Cela nous a ainsi amenée à revisiter spécialement les figures d’acteur, en ne considérant pas seulement le sujet défini par sa quête mais dans sa relation transformée avec l’objet dans une relation intersubjective.
Au terme du travail (dans la quatrième partie), nous proposerons donc la conception de l’objet et du sujet, mis en relation par la parole.
La rencontre est une mise en scène de la parole et de ses effets. Ce dispositif de la rencontre dans SSS peut trouver des échos dans le dispositif de la parabole qui met en oeuvre la tension entre la parole comme énoncé et la parole comme énonciation. Le rapport entre figuratif et énonciation oblige à mettre en avant la question du lecteur-énonciataire.
La question du lecteur-énonciataire se formule (se présente), semble-t-il, à la fin du livre. Le roman se termine en effet sur la rencontre impossible entre Saint-Marin et Donissan.

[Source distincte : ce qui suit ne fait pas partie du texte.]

(** [round(x, 0)] on a float: the nearest integer, ties to even, as a float;
    infinities and NaN round to themselves. *)
Definition round0 (x : float) : float :=
  let a := PrimFloat.abs x in
  if PrimFloat.ltb a two52
  then
    let r := PrimFloat.sub (PrimFloat.add a two52) two52 in
    if PrimFloat.get_sign x then PrimFloat.opp r else r
  else x.

(** [range(n)]: empty when [n <= 0]. *)
Definition range (n : Z) : list Z :=
  map Z.of_nat (seq 0 (Z.to_nat n)).

(** [len(l)]. *)
Definition len {A} (l : list A) : Z := Z.of_nat (List.length l).

(** The position a Python index [i] denotes in a list of length [n]:
    negative indices count from the end; [None] is [IndexError]. *)
Definition position (n : nat) (i : Z) : option nat :=
  let j := if i <? 0 then i + Z.of_nat n else i in
  if (0 <=? j) && (j <? Z.of_nat n) then Some (Z.to_nat j) else None.

(** [l[i]]. *)
Definition getitem {A} (l : list A) (i : Z) : option A :=
  match position (List.length l) i with
  | Some k => nth_error l k
  | None => None
  end.

(** Replace the element at position [k] (which is in range when called). *)
Fixpoint update {A} (l : list A) (k : nat) (v : A) : list A :=
  match l, k with
  | [], _ => []
  | _ :: t, O => v :: t
  | h :: t, S k' => h :: update t k' v
  end.

(** [l[i] = v]: the updated list, or [None] for [IndexError]. *)
Definition setitem {A} (l : list A) (i : Z) (v : A) : option (list A) :=
  match position (List.length l) i with
  | Some k => Some (update l k v)
  | None => None
  end.

(** [s.upper()] for a string of 7-bit characters: the letters a-z are
    raised, every other character is unchanged. Python's [str.upper] also
    maps characters beyond ASCII (U+00DF to SS, U+017F to S); the properties
    stated with [upper] assume names of 7-bit characters. *)
Definition upper_ascii (c : ascii) : ascii :=
  let n := nat_of_ascii c in
  if (Nat.leb 97 n && Nat.leb n 122)%bool then ascii_of_nat (n - 32) else c.

Fixpoint upper (s : string) : string :=
  match s with
  | EmptyString => EmptyString
  | String c t => String (upper_ascii c) (upper t)
  end.

(** [needle in hay] on strings: [needle] occurs as a substring. *)
Fixpoint contains (needle hay : string) : bool :=
  if String.prefix needle hay then true
  else match hay with
       | EmptyString => false
       | String _ t => contains needle t
       end.

End Py.

Import Py.

(** Python's arithmetic with the exceptions it raises. *)
Module Arith.

(** What ends a computation early. *)
Inductive failure : Set :=
| Exception (e : exn)
| ZeroDivisionError.

(** A value, or the exception raised instead. *)
Inductive attempt (A : Type) : Type :=
| Ok (a : A)
| Fails (e : failure).

Arguments Ok {A} a.
Arguments Fails {A} e.

Definition and_then {A B} (m : attempt A) (k : A -> attempt B) : attempt B :=
  match m with
  | Ok a => k a
  | Fails e => Fails e
  end.

(** [l[i]]. *)
Definition subscript {A} (l : list A) (i : Z) : attempt A :=
  match getitem l i with
  | Some v => Ok v
  | None => Fails (Exception IndexError)
  end.

(** Neither an infinity nor a NaN. *)
Definition finite (f : float) : bool :=
  match Prim2SF f with
  | S754_zero _ | S754_finite _ _ _ => true
  | _ => false
  end.

(** [float(n)]: an [int] beyond the binary64 range raises
    [OverflowError]. *)
Definition checked_float (n : num) : attempt float :=
  match n with
  | PyInt z =>
      if finite (float_of_int z) then Ok (float_of_int z)
      else Fails (Exception OverflowError)
  | PyFloat f => Ok f
  end.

Donissan mort, le roman laisse la parole se dire en toute liberté et l’adresse indirectement au lecteur lui-même.
Le dispositif de deux paroles-discours énigmatiques sont attribuées pleinement à Donissan mort par différents désignations ; l’un au curé de Lumbres qui élève son discours vers je Juge, l’autre au saint qui adresse à Saint-Marin une parole mimée par tout son corps : « ‘Tu voulais ma paix’, sécrie le saint, ‘Viens la prendre !’ », ce dispositif est semblable à celui d’une parabole 8 . Du fait d’attribuer deux discours à un cadavre, une parole libérée de son énonciateur plane dans le langage astronomique jusqu’à atterrir (trouver son lieu d’atterrissage) dans le coeur du lecteur-énonciataire qui l’écoute (touché par cette parole). Il se sent un devoir de répondre (interpréter) à cette parole qu’il trouve soudainement en lui.
Ainsi la sémiotique mise en œuvre pour analyser le roman de Bernanos n’est pas seulement une discipline descriptive, mais elle entre dans un projet de lecture tel que le lecteur soit constitué comme énonciataire …
« Indications pratiques »
a) Numérotation de schéma : plusieurs schémas seront établis au cours de cette lecture. La numérotation des schémas suivra celle des chapitres et des sous-chapitres. Par exemple, le ‘schéma II.2.1.1.A.1’ est attaché à l’étude de la sous-section du deuxième chapitre de la deuxième partie.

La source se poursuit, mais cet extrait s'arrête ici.